_Data to examine_
--

(** X11: the query string of a paging link has one [key=value] pair for
    [index], one for [pageLength] and one for each truthy filter, whatever
    the search string and the draft type contain: apart from the [=] of each
    pair and the [&] between two pairs it holds only characters that
    [quote_plus] writes, so no [&], [=], [?], [#] or space of an argument
    reaches it. *)
Theorem build_paging_url_query_shape (route_prefix : string)
    (group_id : option Z) (search draft_type : option string)
    (index length : Z) :
  let pairs :=
    (2 + count_truthy [ truthy_int group_id; truthy_str search;
                        truthy_str draft_type ])%nat in
  exists query,
    build_paging_url V1_ROOT route_prefix group_id search draft_type index
      length
    = ("/" ++ V1_ROOT ++ "/" ++ route_prefix) ++ "?" ++ query
    /\ count_char "=" query = pairs
    /\ S (count_char "&" query) = pairs
    /\ forall c,
         written_by_quote_plus c = false ->
         c <> "="%char -> c <> "&"%char ->
         count_char c query = 0%nat.
Proof.
  intros pairs.
  set (query_params :=
         paging_query_params group_id search draft_type index length).
  assert (Hlen : List.length query_params = pairs).
  { unfold query_params, pairs, paging_query_params, count_truthy.
    destruct group_id as [g|]; cbn [truthy_int];
      [destruct (negb (g =? 0))|];
      (destruct search as [q|]; cbn [truthy_str];
         [destruct (negb (String.eqb q ""))|]);
      (destruct draft_type as [t|]; cbn [truthy_str];
         [destruct (negb (String.eqb t ""))|]);
      reflexivity. }
  assert (Hne : query_params <> []).
  { intros Hnil. rewrite Hnil in Hlen. discriminate. }
  exists (urlencode query_params). split; [|split; [|split]].
  - unfold build_paging_url, build_url. fold query_params.
    unfold urlunparse_path_query.
    destruct query_params as [|kv rest]; [contradiction|].
    now rewrite (urlencode_not_empty Hne).
  - rewrite count_char_urlencode by reflexivity.
    cbn [Ascii.eqb Bool.eqb andb]. rewrite Hlen. lia.
  - rewrite count_char_urlencode by reflexivity.
    cbn [Ascii.eqb Bool.eqb andb]. rewrite Hlen. reflexivity.
  - intros c Hc Heq Hamp. rewrite count_char_urlencode by exact Hc.
    apply Ascii.eqb_neq in Heq, Hamp. now rewrite Heq, Hamp.
Qed.
End QueryFacts.


(** ** The snapshots endpoint *)

Section SnapshotsEndpointFacts.
Variable V1_ROOT : string.
Variable A : Type.
Variable unquote : string -> string.

(** X12: [ResourceSnapshotsEndpoint.get] never returns a page. Its call of
    [build_paging_envelope] names every parameter but [draft_type], which
    has no default: once the query parameters are read and the service has
    answered, the call raises the [TypeError] of a missing argument. *)
Theorem ResourceSnapshotsEndpoint_get_raises (route_prefix : string)
    (build_fn : A -> pyval)
    (snapshots_service_get :
       Z -> pyval -> string -> pyval -> pyval -> result (list A * Z))
    (id : Z) (parsed_query_params : dict string pyval) :
  (forall envelope,
      ResourceSnapshotsEndpoint_get V1_ROOT unquote route_prefix build_fn
        snapshots_service_get id parsed_query_params
      <> Ok envelope)
  /\ (forall group_id search page_index page_length snapshots
        total_num_snapshots,
        dict_get "group_id" parsed_query_params = Some group_id ->
        dict_get "search" parsed_query_params = Some (PStr search) ->
        dict_get "index" parsed_query_params = Some page_index ->
        dict_get "page_length" parsed_query_params = Some page_length ->
        snapshots_service_get id group_id (unquote search) page_index
          page_length
        = Ok (snapshots, total_num_snapshots) ->
        ResourceSnapshotsEndpoint_get V1_ROOT unquote route_prefix build_fn
          snapshots_service_get id parsed_query_params
        = Raise (TypeError (MissingPositional ["draft_type"]))).
Proof.
  split.
  - intros envelope. unfold ResourceSnapshotsEndpoint_get, dict_item.
    destruct (dict_get "group_id" parsed_query_params) as [g|];
      [|discriminate].
    destruct (dict_get "search" parsed_query_params) as [q|];
      [|discriminate].
    cbn [bind_result].
    destruct q; try discriminate.
    destruct (dict_get "index" parsed_query_params) as [i|];
      [|discriminate].
    destruct (dict_get "page_length" parsed_query_params) as [l|];
      [|discriminate].
    cbn [bind_result].
    destruct (snapshots_service_get id g (unquote s) i l)
      as [[snapshots total]|e]; [|discriminate].
    cbn. discriminate.
  - intros g q i l snapshots total Hg Hq Hi Hl Hsvc.
    unfold ResourceSnapshotsEndpoint_get, dict_item.
    rewrite Hg, Hq, Hi, Hl. cbn [bind_result]. rewrite Hsvc. reflexivity.
Qed.
End SnapshotsEndpointFacts.

Lemma ResourceSnapshotsEndpoint_get_raises_witness :
  ResourceSnapshotsEndpoint_get "api/v1" (fun s => s) "queues"
    (build_queue "api/v1")
    (fun _ _ _ _ _ => Ok ([], 0)) 7
    [ ("group_id", PNone); ("search", PStr ""); ("index", PInt 0);
      ("page_length", PInt 10) ]
  = Raise (TypeError (MissingPositional ["draft_type"])).
Proof.
  apply (proj2 (@ResourceSnapshotsEndpoint_get_raises "api/v1" QueueDict.t
                  (fun s => s) "queues" (build_queue "api/v1")
                  (fun _ _ _ _ _ => Ok ([], 0)) 7
                  [ ("group_id", PNone); ("search", PStr "");
                    ("index", PInt 0); ("page_length", PInt 10) ])
           PNone "" (PInt 0) (PInt 10) [] 0);
    reflexivity.
Defined.


(** ** Passwords and the current user *)

Lemma sample_password_service_exact (p q : string) :
  verify sample_password_service p (hash sample_password_service q) = true
  <-> p = q.
Proof.
  cbn [verify hash sample_password_service].
  rewrite String.eqb_eq. split; [|now intros ->].
  intros H. cbn in H. now repeat (injection H as H).
Qed.

Section CurrentUserFacts.
Variable password_service : PasswordService.

(** X13: [change] fails without effect. A wrong current password raises
    [UserPasswordChangeError] whatever the new password is; every failure
    leaves the user object as it was; and a success means that the current
    password verified, the confirmation matched and the new password did
    not verify against the stored hash. *)
Theorem change_fails_without_effect (env : ambient) (user : User.t)
    (current_password new_password confirm_new_password : string)
    (commit : bool) :
  let outcome :=
    UserPasswordService_change password_service env user current_password
      new_password confirm_new_password commit in
  let stored := User.password user in
  (verify password_service current_password stored = false ->
   outcome = (Raise UserPasswordChangeError, user))
  /\ (forall e, fst outcome = Raise e ->
        snd outcome = user
        /\ (e = UserPasswordChangeError
            \/ e = UserPasswordChangeSamePasswordError))
  /\ (forall response, fst outcome = Ok response ->
        verify password_service current_password stored = true
        /\ new_password = confirm_new_password
        /\ verify password_service new_password stored = false
        /\ User.password (snd outcome) = hash password_service new_password).
Proof.
  cbv zeta. unfold UserPasswordService_change.
  destruct (verify password_service current_password (User.password user));
    cbn [negb].
  - destruct (String.eqb_spec new_password confirm_new_password) as [Heq|Hne];
      cbn [negb].
    + destruct (verify password_service new_password (User.password user));
        cbn [fst snd].
      * split; [discriminate|]. split; [|discriminate].
        intros e He. injection He as <-. auto.
      * split; [discriminate|]. split; [discriminate|]. auto.
    + cbn [fst snd]. split; [discriminate|]. split; [|discriminate].
      intros e He. injection He as <-. auto.
  - cbn [fst snd]. split; [reflexivity|]. split; [|discriminate].
    intros e He. injection He as <-. auto.
Qed.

--

_Action item_
Quote the records above from their first line through the line containing "(** ** The snapshots endpoint *)", both ends included.

_Answer for this exercise_
(** X11: the query string of a paging link has one [key=value] pair for
    [index], one for [pageLength] and one for each truthy filter, whatever
    the search string and the draft type contain: apart from the [=] of each
    pair and the [&] between two pairs it holds only characters that
    [quote_plus] writes, so no [&], [=], [?], [#] or space of an argument
    reaches it. *)
Theorem build_paging_url_query_shape (route_prefix : string)
    (group_id : option Z) (search draft_type : option string)
    (index length : Z) :
  let pairs :=
    (2 + count_truthy [ truthy_int group_id; truthy_str search;
                        truthy_str draft_type ])%nat in
  exists query,
    build_paging_url V1_ROOT route_prefix group_id search draft_type index
      length
    = ("/" ++ V1_ROOT ++ "/" ++ route_prefix) ++ "?" ++ query
    /\ count_char "=" query = pairs
    /\ S (count_char "&" query) = pairs
    /\ forall c,
         written_by_quote_plus c = false ->
         c <> "="%char -> c <> "&"%char ->
         count_char c query = 0%nat.
Proof.
  intros pairs.
  set (query_params :=
         paging_query_params group_id search draft_type index length).
  assert (Hlen : List.length query_params = pairs).
  { unfold query_params, pairs, paging_query_params, count_truthy.
    destruct group_id as [g|]; cbn [truthy_int];
      [destruct (negb (g =? 0))|];
      (destruct search as [q|]; cbn [truthy_str];
         [destruct (negb (String.eqb q ""))|]);
      (destruct draft_type as [t|]; cbn [truthy_str];
         [destruct (negb (String.eqb t ""))|]);
      reflexivity. }
  assert (Hne : query_params <> []).
  { intros Hnil. rewrite Hnil in Hlen. discriminate. }
  exists (urlencode query_params). split; [|split; [|split]].
  - unfold build_paging_url, build_url. fold query_params.
    unfold urlunparse_path_query.
    destruct query_params as [|kv rest]; [contradiction|].
    now rewrite (urlencode_not_empty Hne).
  - rewrite count_char_urlencode by reflexivity.
    cbn [Ascii.eqb Bool.eqb andb]. rewrite Hlen. lia.
  - rewrite count_char_urlencode by reflexivity.
    cbn [Ascii.eqb Bool.eqb andb]. rewrite Hlen. reflexivity.
  - intros c Hc Heq Hamp. rewrite count_char_urlencode by exact Hc.
    apply Ascii.eqb_neq in Heq, Hamp. now rewrite Heq, Hamp.
Qed.
End QueryFacts.


(** ** The snapshots endpoint *)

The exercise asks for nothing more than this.